—Cuando vuestro hermano —prosiguió Mr. Brownlow acercándose á Monks —pobre y oprimido cayó entre mis manos (no diré por la mayor de las casualidades sino por los cuidados de la providencia) y le salvé del vicio y del oprobio...

—Qué! —esclamó Monks estremeciéndose de sorpresa.

—Si jóven, yo mismo —replicó Mr. Brownlow. Os he dicho que acabaria por interesaros. Sé bien que vuestro ladino compañero no os ha dicho el nombre del que habia amparado al pequeño Oliverio: sin duda tenia para ello sus razones. Cuando pues ese pobre niño fué recibido por mí, y hubo pasado todo el término de su convalescencia, su semejanza perfecta con el retrato de que os he hablado, me llenó de asombro. Mas en el mismo instante en que le ví por la primera vez cubierto de harapos, noté al momento en su fisonomía una espresion lánguida que me recordó los rasgos de una persona que me habia sido muy querida... No tengo necesidad de deciros, que fué cojido otra vez por vuestros asociados antes de saber su historia.

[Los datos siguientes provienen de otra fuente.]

Lemma through_moving Q tgt K w : through tgt K w -> moving Q tgt K w.
Proof. intros (ng & Hu & Hng & Ht). exists ng, K, []. split_and!; [done|done|constructor|]. cbn. by rewrite Ht. Qed.

Lemma no_rest_through ng kept tgt K w :
  underway ng kept [] w -> followed ng K -> foldl settle (vh w, ve_of w, kept) [] = (tgt, K) ->
  through tgt K w.
Proof. intros Hu Hng Ht. cbn in Ht. injection Ht as <- <-. by exists ng. Qed.

(** The kind of the pieces may be forgotten. *)
Lemma moving_kind (Q Q' : T -> Prop) tgt K w : (forall t, Q t -> Q' t) -> moving Q tgt K w -> moving Q' tgt K w.
Proof.
  intros HQ (ng & kept & rest & Hu & Hng & Hk & Ht). exists ng, kept, rest. split_and!; try done.
  eapply Forall_impl; [exact Hk|]. intros x. apply HQ.
Qed.

(** Pieces are under way. *)
Definition busy w : Prop := length (pipeline (view_of w)) <> length tail.

Lemma busy_dec w : busy w \/ ~ busy w.
Proof. unfold busy. lia. Qed.

Lemma underway_busy ng kept rest w : underway ng kept rest w -> busy w <-> rest <> [].
Proof.
  intros Hu. destruct (uw_pipe _ _ _ _ Hu) as (l & Hf & Hp). unfold busy. rewrite Hp, length_app.
  rewrite <- (Forall2_length _ _ _ Hf). rewrite <- length_zero_iff_nil. lia.
Qed.

Lemma settled_through Q tgt K w : moving Q tgt K w -> ~ busy w -> through tgt K w.
Proof.
  intros (ng & kept & rest & Hu & Hng & Hk & Ht) Hb. rewrite (underway_busy _ _ _ _ Hu) in Hb.
  destruct rest as [|x rest]; [by apply (no_rest_through ng kept)|]. by destruct Hb.
Qed.

(** One round of the progress function. *)
Lemma moving_round b Q tgt K w :
  moving Q tgt K w -> b = false \/ tail = [] \/ busy w ->
  exists a w', (forall VF : VhFuncs, progress_round b w = (Ret a, w')) /\ moving Q tgt K w' /\
    issued w' = issued w /\ bystander w' = bystander w /\
    ((a = Again /\ (work (queue w') < work (queue w))%nat) \/
     (a = Idle /\ (closer w' w \/ (through tgt K w' /\ tail = []))) \/
     (a = Return 1 /\ tail <> [] /\ (closer w' w \/ through tgt K w'))).
Proof.
  intros (ng & kept & rest & Hu & Hng & Hk & Ht) Hb.
  assert (Hh : held_back b rest).
  { destruct Hb as [->|[->|Hn]]; [by left|by right; right|right; left]. by apply (underway_busy _ _ _ _ Hu). }
  destruct (round_keeps b _ _ _ _ Hu Hh) as (a & w1 & kept1 & rest1 & Er & Hu1 & Hr1 & Ht1 & Ha).
  destruct (round_inv _ _ _ _ _ (uw_inv _ _ _ _ Hu) Er) as (_ & Hi & Hby & Hw).
  assert (Hthr : rest1 = [] -> through tgt K w1).
  { intros ->. apply (no_rest_through ng kept1); [done|done|by rewrite Ht1]. }
  assert (Hk1 : Forall (fun x => Q (p_what x)) rest1).
  { destruct Hr1 as [->|[x ->]]; [done|]. apply Forall_cons in Hk. tauto. }
  exists a, w1. split_and!; [done|exists ng, kept1, rest1; split_and!; [done|done|done|by rewrite Ht1]|done|done|].
  destruct Ha as [->|[(-> & Hq & Hd)|(-> & Hne & Hq & Hd)]]; [left; auto|right; left|right; right].
  - split; [done|]. destruct Hd as [Hd|[Hd1 Hd2]]; [left; right; by rewrite Hq|right; auto].
  - split_and!; [done|done|]. destruct Hd as [Hd|Hd]; [left; right; by rewrite Hq|right; auto].
Qed.
(** The addresses of the part that is not in the message. *)
Lemma extra_addresses :
  u64 (top + r) = top + r /\ u64 (buf + r) = buf + r /\ u64 (frame_size l - r) = extra_size l /\
  0 < extra_size l < 2 ^ 32 /\ 0 <= top /\ top + r + extra_size l <= 2 ^ 64 /\
  0 <= buf /\ buf + r + extra_size l <= 2 ^ 64.
Proof.
  destruct large_facts as (_ & Hr & Hfs & _). destruct (ca_sp _ _ _ _ _ _ Hc) as [_ Hsp]. fold sp in Hsp.
  destruct (ca_heap _ _ _ _ _ _ Hc) as (Hb & _). pose proof (la_buf _ _ Hla) as Hb2. fold buf in Hb, Hb2.
  unfold extra_size. fold r. unfold top, RESERVED_STACK_SIZE in *. rewrite !u64_small by lia. lia.
Qed.

(** The transfers of the rest of the frame. *)
Lemma large_sends wa :
  is_alive wa = true ->
  let lw := sent_pieces l w in
  lw <> [] /\ Forall (fun ol => 0 < snd ol < 2 ^ 64) lw /\
  Forall (fun ol => in_u64 (top + r + fst ol) /\ in_u64 (buf + r + fst ol)) lw /\
  forall n, (length lw <= n)%nat -> asyncWriteMem n (top + r) (buf + r) (extra_size l) wa =
    submit_chain (buff max_cmd_size latency Write) (top + r) (buf + r) lw VEO_REQUEST_ID_INVALID false wa.
Proof.
  intros Ha. destruct extra_addresses as (_ & _ & _ & He & Ht & Ht2 & Hb & Hb2).
  destruct large_facts as (_ & Hr & _).
  destruct (asyncWriteMem_chain (top + r) (buf + r) (extra_size l) wa) as [Htl Hch];
    try apply Hla; try done; try (unfold in_u64; lia); try lia.
  destruct (pieces_fit _ (top + r) (buf + r) _ _ Htl) as (H1 & H2 & H3); try lia. done.
Qed.

Lemma large_fetches wa :
  is_alive wa = true ->
  let lr := fetched_pieces l w in
  lr <> [] /\ Forall (fun ol => 0 < snd ol < 2 ^ 64) lr /\
  Forall (fun ol => in_u64 (buf + r + fst ol) /\ in_u64 (top + r + fst ol)) lr /\
  forall n, (length lr <= n)%nat -> asyncReadMem n (buf + r) (top + r) (extra_size l) wa =
    submit_chain (buff max_cmd_size latency Read) (buf + r) (top + r) lr VEO_REQUEST_ID_INVALID false wa.
Proof.
  intros Ha. destruct extra_addresses as (_ & _ & _ & He & Ht & Ht2 & Hb & Hb2).
  destruct large_facts as (_ & Hr & _).
  destruct (asyncReadMem_chain (buf + r) (top + r) (extra_size l) wa) as [Htl Hch];
    try apply Hla; try done; try (unfold in_u64; lia); try lia.
  destruct (pieces_fit _ (buf + r) (top + r) _ _ Htl) as (H1 & H2 & H3); try lia. done.
Qed.

(** What the sides do, one request after the other: VE memory when the function starts,
    what the function leaves, and the heap of the VH when all requests are through. *)
Definition before_call (h1 : heap) (s : ve) : mem :=
  if any_in 0 l then copy_frags (h_mem h1) (top + r) (buf + r) (sent_pieces l w) (ve_mem s) else ve_mem s.

Definition large_callee (h1 : heap) (s : ve) : Z * mem :=
  callee max_cmd_size h1 (set_ve_mem (before_call h1 s) s) k.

—Por qué no?.. —preguntó vivamente el otro.

—Porque estais muy enterado de ello.

—Yo!

—Es inútil el negar —dijo Mr. Brownlow —Voy á probaro que sé mas de lo que os figurais.

—Nada podeis probar contra mí! —balbuceó Monks —Os desafio á que probeis, que yo figuré en ello para nada!

—Esto es lo que vamos á ver —repuso Mr. Brownlow lanzando á Monks una mirada escudriñadora —Perdí á Oliverio y todo lo que pude hacer para volverlo á encontrar fué inútil. Habiendo muerto vuestra madre, sabia que solo vos podiais aclarar este misterio, y como os hallabais entonces en la India donde de resultas de ciertas fechorías, debisteis refugiaros para evitar aquí cuestiones con la justicia, hice un viaje allí. Hacia algunos meses que habiais regresado á Londres; y tambien regresé. Ninguno de vuestros corresponsales pudo decirme donde habitabais: —ibais, —y veniais —me dijeron —sin residir positivamente en tal ó cual sitio, llevando el mismo género de vida, que antes de vuestra partida para la India. Azoté calles noche y dia con la esperanza de encontraros, y como veis hasta hoy no he podido lograrlo.

—Y aquí me teneis! —dijo Monks con descaro levantándose de su silla. —En fin que me queréis?.. El fraude, y el robo son dos hermosas palabras justificadas (segun vos) por una semejanza imaginaria entre un diablillo y un hombre que no existe desde hace muchos años... Mi hermano!.. Vos ignorais á lo que veo que de aquella union criminal resultan un niño... ni aun esto sabeis!